Cementerios llenos y el sepulcro está vacío

Rafael Amo Usanos

(Delegación de Ecumenismo)

 

 

Las mujeres dan la noticia: habían ido de mañana al sepulcro y encontraron la tumba vacía. Pedro y Juan corren hacia el lugar donde habían enterrado el cuerpo de Jesús y encuentran solo la sabana y el sudario, pero el cuerpo no está. Por la tarde, Cleofás y su acompañante se presentan en el Cenáculo diciendo que han reconocido a Jesús, vivo en un peregrino que los ha acompañado, cuando ha partido el pan. Y Jesús mismo se presenta en el Cenáculo, donde los apóstoles estaban escondidos por miedo a los judíos, y les enseña las manos y el costado. El cuerpo del crucificado es el mismo del resucitado. Dos mil años hace que esto ocurrió. 

Hoy, abril de 2020, los cementerios del mundo se llenan de cuerpos de personas fallecidas por efecto del covid-19. Familias enteras con tristeza y dolor no pueden ni siquiera despedirse del cuerpo de su ser querido que, en el mejor de los casos, es inhumado o incinerado con la única compañía de un par de familiares y el ministro que celebra. 

Es un tremendo contraste, un doloroso contraste, sin embargo, es el mensaje de la Pascua: los cementerios están llenos de cuerpos y el sepulcro está vacío. Cristo ha resucitado y su cuerpo ha vuelto a la vida, el mismo cuerpo que sufrió la pasión y fue sepultado. También los cuerpos que hoy enterramos abandonarán el sepulcro el día de la resurrección final. Esta es la verdadera esperanza, que la vida no termina con la muerte. Que la muerte que asola el mundo por el covid-19 no va a ganar la batalla porque la muerte ha sido vencida en la resurrección de Cristo. 

Las demás noticias son esperanzadoras: que hay menos muertos, que hay más recuperados, que la pandemia se va controlando, etc. Pero ESPERANZA, así escrito con mayúsculas, es que Dios resucitó a su Hijo de entre los muertos y lo hará con los que fallezcan por el covid-19 o por cualquier causa. Los que han muerto a lo largo de la historia y los que lo harán en el futuro hasta el fin de los tiempos. 
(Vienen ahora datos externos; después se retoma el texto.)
(** * Gmail Rechnungs-Manager: attachment scanner and transfer reconciler

    A shallow embedding of the storage wrapper ([utils/storage]), of the
    service-worker message handlers and of the content script
    ([content/gmail_content.ts]), with the properties of the
    reconciliation logic proved over it.

    JavaScript strings are sequences of UTF-16 code units.  The model keeps
    the code units U+0000..U+00FF, one [ascii] each; [toLowerCase] and
    [trim] are the restrictions of the JavaScript operations to that
    range. *)

From Stdlib Require Import Strings.Ascii Numbers.DecimalString.
From Stdlib Require Import Sorting.Permutation.
From stdpp Require Import base list strings.

Local Set Warnings "-register-all".

(** ** JavaScript string operations *)

Module JsString.

(** [String.prototype.toLowerCase] on one code unit: A-Z, and the Latin-1
    capitals U+00C0..U+00DE apart from the multiplication sign U+00D7. *)
Definition lowerChar (c : ascii) : ascii :=
  let n := nat_of_ascii c in
  if (((65 <=? n) && (n <=? 90))
      || ((192 <=? n) && (n <=? 222) && negb (n =? 215)))%nat
  then ascii_of_nat (n + 32) else c.

Fixpoint toLowerCase (s : string) : string :=
  match s with
  | EmptyString => EmptyString
  | String c s' => String (lowerChar c) (toLowerCase s')
  end.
Esta situación nos deja de forma paradójica, al menos y a mi juicio, cuatro lecciones relacionadas con el cuerpo. 

El confinamiento, al que estamos sometidos miles de millones de personas, nos enseña que necesitamos tocarnos, abrazarnos, besarnos. Que necesitamos sentirnos cerca unos de otros y eso es posible gracias a nuestro cuerpo. Somos esencialmente cuerpo con espíritu. El cuerpo nos une a la tierra de la que venimos y a la que volveremos, y nos diferencia de los ángeles, que son espíritus puros, seres que no se pueden abrazar. 
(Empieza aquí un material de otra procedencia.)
(** [createNotRegisteredError(uri)] *)
Definition createNotRegisteredError (uri : URI) : string :=
  "A resource provider for '" +:+ toString uri +:+ "' is not registered.".

(** [current.catch(onRejected)], with a handler that returns a promise. *)
Definition catch (current : Settled Resource Reason * Host)
    (onRejected : Reason → Host → Settled Resource Reason * Host)
    : Settled Resource Reason * Host :=
  match current with
  | (Fulfilled r, h) => (Fulfilled r, h)
  | (Rejected reason, h) => onRejected reason h
  end.

(** [get(uri)]: [resolvers] is [undefined] ([None]) or an array; the first
    resolver is asked at once, each further one when the promise so far is
    rejected; the last [catch] returns a value. *)
Definition get (resolvers : option (list ResourceResolver)) (uri : URI) (h : Host)
    : Outcome * Host :=
  match resolvers with
  | None => (Promise (Rejected (createNotRegisteredError uri)), h)
  | Some [] => (Throws_TypeError, h)
  | Some (first :: rest) =>
      let initial := resolve first uri h in
      let '(settled, h') :=
        foldl (λ current provider, catch current (λ _ h, resolve provider uri h))
          initial rest in
      match settled with
      | Fulfilled r => (Promise (Fulfilled (a_resource r)), h')
      | Rejected reason =>
          (Promise (Fulfilled
             (if truthy reason then a_reason reason
              else a_message (createNotRegisteredError uri))), h')
      end
  end.

(** The resolvers asked one after the other until one fulfils; [last] is the
    reason of the rejection so far. *)
Fixpoint attempt (providers : list ResourceResolver) (uri : URI)
    (last : Reason) (h : Host) : Settled Resource Reason * Host :=
  match providers with
  | [] => (Rejected last, h)
  | provider :: rest =>
      match resolve provider uri h with
      | (Fulfilled r, h') => (Fulfilled r, h')
      | (Rejected reason, h') => attempt rest uri reason h'
      end
  end.

End Provider.

Arguments resolve {Resource Reason Host} _ _ _.
Arguments a_resource {Resource Reason} r.
Arguments a_reason {Resource Reason} e.
Arguments a_message {Resource Reason} s.
Arguments Throws_TypeError {Resource Reason}.
Arguments Promise {Resource Reason} p.
Arguments get {Resource Reason} truthy {Host} resolvers uri h.
Arguments attempt {Resource Reason Host} providers uri last h.
Arguments catch {Resource Reason Host} current onRejected.

(** A sample: resources and reasons are strings, the host keeps the names
    of the resolvers asked. *)
Definition named (name : string) (answer : Settled string string)
    : ResourceResolver string string (list string) :=
  {| resolve := λ _ h, (answer, h ++ [name]) |}.

Definition nonempty (s : string) : bool := negb (String.eqb s "").

End DefaultResourceProvider.

(** * The storage service

    [LocalStorageService]: data kept as JSON text under prefixed keys, in the
    local storage of the window or, without one, in a plain object. *)

(** A call that returns a value or throws; the exception by its text. *)
Inductive Result (A : Type) :=
  | Ok (a : A)
  | Throws (e : string).

Arguments Ok {A} a.
Arguments Throws {A} e.

(** The [StorageService] interface, for data of one type; [None] is
    [undefined]. *)
Class StorageService (St T : Type) := {
  setData : string → option T → St → St;
  getData : string → option T → St → Result (option T)
}.

Module LocalStorageService.

(** The [window] global: whether it has a [localStorage], and the path of
    its location. *)
Record Window := {
  has_localStorage : bool;
  pathname : string
}.

Record t := {
  (* the window global, None when typeof window is undefined *)
  window : option Window;
  (* the items of this.storage *)
  storage : gmap string string;
  (* this.storage is window.localStorage, not the plain object *)
  web : bool;
  fullstorage : bool;
  (* the warnings given to the message service; None when there is none *)
  messageService : option (list string);
  (* the warnings given to the logger *)
  logger : list string
}.

(** The constructor, over the items the local storage of the window already
    holds. *)
Definition new (w : option Window) (items : gmap string string)
    (ms : option (list string)) : t :=
  match w with
  | Some win =>
      if has_localStorage win then
        {| window := w; storage := items; web := true; fullstorage := false;
           messageService := ms; logger := [] |}
      else
        {| window := w; storage := ∅; web := false; fullstorage := false;
           messageService := ms;
           logger := ["The browser doesn't support localStorage. state will not be persisted across sessions."] |}
  | None =>
      {| window := w; storage := ∅; web := false; fullstorage := false;
         messageService := ms;
         logger := ["The browser doesn't support localStorage. state will not be persisted across sessions."] |}
  end.

(** [prefix(key)] *)
Definition prefix (st : t) (key : string) : string :=
  let pathname := match window st with None => "" | Some win => pathname win end in
  "theia:" +:+ pathname +:+ ":" +:+ key.

Definition isLocalStorageFull (st : t) : bool := fullstorage st.

Definition newline : string := String (Ascii.ascii_of_nat 10) "".

Section Data.

(** The data stored, with [JSON.stringify] and [JSON.parse] on it. *)
Variable T : Type.
(** [text.length]: the length of a JavaScript string, in UTF-16 code units. *)
Variable text_length : string → nat.
Variable stringify : T → Result string.
Variable parse : string → Result T.
(** What the local storage of the window throws, if anything, when an item
    is assigned: the quota is the browser's. *)
Variable assign_error : gmap string string → string → string → option string.

(** [verifyLocalStorage()]: the lengths of all items added up; the plain
    object has no [length], so the loop never runs. *)
Definition verifyLocalStorage (st : t) : string :=
  let totalLength :=
    if web st then
      foldl (λ totalLength item, totalLength + text_length item.2) 0
        (map_to_list (storage st))
    else 0 in
  pretty totalLength.

(** The [try] block of [setData]. *)
Definition try_store (key : string) (data : T) (st : t) : Result t :=
  if isLocalStorageFull st then Ok st
  else
    match stringify data with
    | Throws e => Throws e
    | Ok json =>
        let stored :=
          {| window := window st;
             storage := <[prefix st key := json]> (storage st);
             web := web st; fullstorage := fullstorage st;
             messageService := messageService st; logger := logger st |} in
        if web st then
          match assign_error (storage st) (prefix st key) json with
          | Some e => Throws e
          | None => Ok stored
          end
        else Ok stored
    end.

(** [setData(key, data)] *)
Definition setData (key : string) (data : option T) (st : t) : t :=
  match data with
  | Some d =>
      match try_store key d st with
      | Ok st' => st'
      | Throws e =>
          match messageService st with
          | Some warnings =>
              let currentSize := verifyLocalStorage st in
              {| window := window st; storage := storage st; web := web st;
                 fullstorage := true;
                 messageService :=
                   Some (warnings ++
                     ["Web storage quota: " +:+ newline +:+ "  " +:+ e +:+ " " +:+ newline
                      +:+ " current size: " +:+ currentSize +:+ " bytes"]);
                 logger := logger st |}
          | None => st
          end
      end
  | None =>
      {| window := window st;
         storage := delete (prefix st key) (storage st);
         web := web st; fullstorage := fullstorage st;
         messageService := messageService st; logger := logger st |}
  end.

(** [getData(key, defaultValue)] *)
Definition getData (key : string) (defaultValue : option T) (st : t)
    : Result (option T) :=
  match storage st !! prefix st key with
  | None => Ok defaultValue
  | Some result =>
      match parse result with
      | Ok v => Ok (Some v)
      | Throws e => Throws e
      end
  end.

(** [LocalStorageService implements StorageService] *)
Definition service : StorageService t T :=
  Build_StorageService t T setData getData.

End Data.

End LocalStorageService.

(** * Connecting to a remote server

    [ResponseStatus] and the history of [ElectronRemoteContribution], kept
    through the storage service. *)

Module ResponseStatus.

Record Error := { message : string }.

(** [status] and [error] are optional; [None] is [undefined]. *)
Record t := {
  url : string;
  status : option string;
  error : option Error
}.

(** A string in a condition: the empty string is falsy. *)
Definition truthy (text : string) : bool := negb (String.eqb text "").

(** [display(status)]: the text, and the status object as the call leaves
    it. *)
Definition display (s : t) : string * t :=
  let unresolved :=
    match error s, status s with
    | Some _, _ => false
    | None, Some text => negb (truthy text)
    | None, None => true
    end in
  let s' :=
    if unresolved
    then {| url := url s; status := status s;
            error := Some {| message := "Unresolved" |} |}
    else s in
  (match error s' with
   | Some err => "Error: " +:+ message err
   | None => "Status: " +:+ default "undefined" (status s')
   end, s').

End ResponseStatus.

Module ElectronRemoteHistory.
Definition KEY : string := "theia.remote.history".
End ElectronRemoteHistory.

Module ElectronRemoteContribution.

(** [array.map(f)] with an [f] that may throw. *)
Fixpoint map_throwing {A B : Type} (f : A → Result B) (l : list A) : Result (list B) :=
  match l with
  | [] => Ok []
  | x :: rest =>
      match f x with
      | Throws e => Throws e
      | Ok y =>
          match map_throwing f rest with
          | Throws e => Throws e
          | Ok ys => Ok (y :: ys)
          end
      end
  end.

(** [history.indexOf(encoded)]; [None] is [-1]. *)
Fixpoint indexOf (encoded : string) (history : list string) : option nat :=
  match history with
  | [] => None
  | entry :: rest =>
      if String.eqb entry encoded then Some 0
      else S <$> indexOf encoded rest
  end.

(** The array of [remember] once it has spliced and pushed. *)
Definition remembered (encoded : string) (history : list string) : list string :=
  let history1 :=
    match indexOf encoded history with
    | Some currentIndex => delete currentIndex history
    | None => history
    end in
  history1 ++ [encoded].

Section Contribution.

(** [localStorageService], used for arrays of strings. *)
Context {St : Type} (localStorageService : StorageService St (list string)).

(** [encodeURI] and [decodeURI]; both throw on what they cannot code. *)
Variable encodeURI : string → Result string.
Variable decodeURI : string → Result string.

(** The [history] getter. A promise rejected is a [Throws]. *)
Definition history (st : St) : Result (list string) :=
  match getData ElectronRemoteHistory.KEY (Some []) st with
  | Throws e => Throws e
  | Ok None => Throws "TypeError"
  | Ok (Some history) => map_throwing decodeURI history
  end.

(** [remember(url)] *)
Definition remember (url : string) (st : St) : Result St :=
  match getData ElectronRemoteHistory.KEY (Some []) st with
  | Throws e => Throws e
  | Ok history =>
      match encodeURI url with
      | Throws e => Throws e
      | Ok encoded =>
          if ResponseStatus.truthy encoded then
            match history with
            | None => Throws "TypeError"
            | Some history =>
                Ok (setData ElectronRemoteHistory.KEY (Some (remembered encoded history)) st)
            end
          else Ok st
      end
  end.

(** [clearHistory()] *)
Definition clearHistory (st : St) : St :=
  setData ElectronRemoteHistory.KEY None st.

End Contribution.

End ElectronRemoteContribution.

(** ** A sample storage

    The local storage of a window at path [/], with a quota of 40 characters
    for one item; arrays of strings written as [[a,b]]; URLs that code as
    themselves. *)

Module Sample.

Definition stringify0 (l : list string) : Result string :=
  Ok ("[" +:+ String.concat "," l +:+ "]").

(** The text between the brackets, cut at the commas. *)
Fixpoint cut (text current : string) : list string :=
  match text with
  | EmptyString => []
  | String c rest =>
      if Ascii.eqb c (Ascii.ascii_of_nat 93) then
        if String.eqb current "" then [] else [current]
      else if Ascii.eqb c (Ascii.ascii_of_nat 44) then current :: cut rest ""
      else cut rest (current +:+ String c "")
  end.

Definition parse0 (text : string) : Result (list string) :=
  match text with
  | String c rest =>
      if Ascii.eqb c (Ascii.ascii_of_nat 91) then Ok (cut rest "")
      else Throws "SyntaxError"
  | EmptyString => Throws "SyntaxError"
  end.

Definition assign_error0 (items : gmap string string) (key value : string)
    : option string :=
  if Nat.ltb 40 (String.length value) then Some "QuotaExceededError" else None.

Definition code0 (text : string) : Result string := Ok text.

Definition st0 : LocalStorageService.t :=
  LocalStorageService.new (Some {| LocalStorageService.has_localStorage := true;
                                   LocalStorageService.pathname := "/" |})
    ∅ (Some []).

Definition service0 : StorageService LocalStorageService.t (list string) :=
  LocalStorageService.service (list string) String.length stringify0 parse0 assign_error0.

(** The sample storage with a history of two servers. *)
Definition st_history : LocalStorageService.t :=
  LocalStorageService.setData (list string) String.length stringify0 assign_error0
    ElectronRemoteHistory.KEY (Some ["http://a"; "http://b"]) st0.

(** The sample storage once a value too long for the quota was stored. *)
Definition st_full : LocalStorageService.t :=
  LocalStorageService.setData (list string) String.length stringify0 assign_error0 "big"
    (Some ["0123456789"; "0123456789"; "0123456789"; "0123456789"]) st0.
Vivimos la solidaridad con el moribundo con el cuerpo de quien está con él y le acaricia para que no muera solo. La amistad y el amor se expresan con el cuerpo, de ahí que una video-llamada nunca se equiparará a una comida juntos, en la misma mesa, rozándonos, escuchándonos y viéndonos sin una cámara y unos altavoces que hagan de intermediarios. Pero, al mismo tiempo, el amor a nuestros hermanos se expresa, en este tiempo de confinamiento, renunciando al contacto físico por medio del cuerpo. Si no contacto, no contagio. 

La oración compartida, la celebración de la Eucaristía, tampoco se suple por una misa celebrada a kilómetros por la televisión o a pocos metros y retransmitida por internet. Estimulan nuestra oración y se agradece, pero no es lo mismo que una celebración en la que nos vemos, nos oímos, nos tocamos y comulgamos. Dios, que nos ama, ha querido necesitar de la espesura de la mediación de un cuerpo: el físico que anduvo por Galilea, la eucaristía que comemos y el resucitado que tocaron los apóstoles y que nos abrazará cuando lleguemos al cielo. 

Todos estamos en la misma barca. Toda la humanidad se puede comprender con la imagen de un cuerpo en el que todos los miembros se necesitan. Ningún órgano se opone al otro, se complementan. Y estos días nos han enseñado la lección del bien común, que no se opone al bien de cada individuo. Para que a mi me vaya bien le ha de ir al conjunto de la humanidad. Para que a la humanidad le vaya bien, todos sus individuos han de estar bien. 

Cuando todo esto acabe, me gustaría comer con mi familia y mis amigos, celebrar la eucaristía con una comunidad de cristianos en el mismo templo, me gustaría avanzar hacia Dios junto con toda la humanidad a la que pertenezco. Y, aún con dolor, visitar los cementerios donde responsan los cuerpos de las personas a las que quiero, y decir con ESPERANZA: nos abrazaremos en el cielo.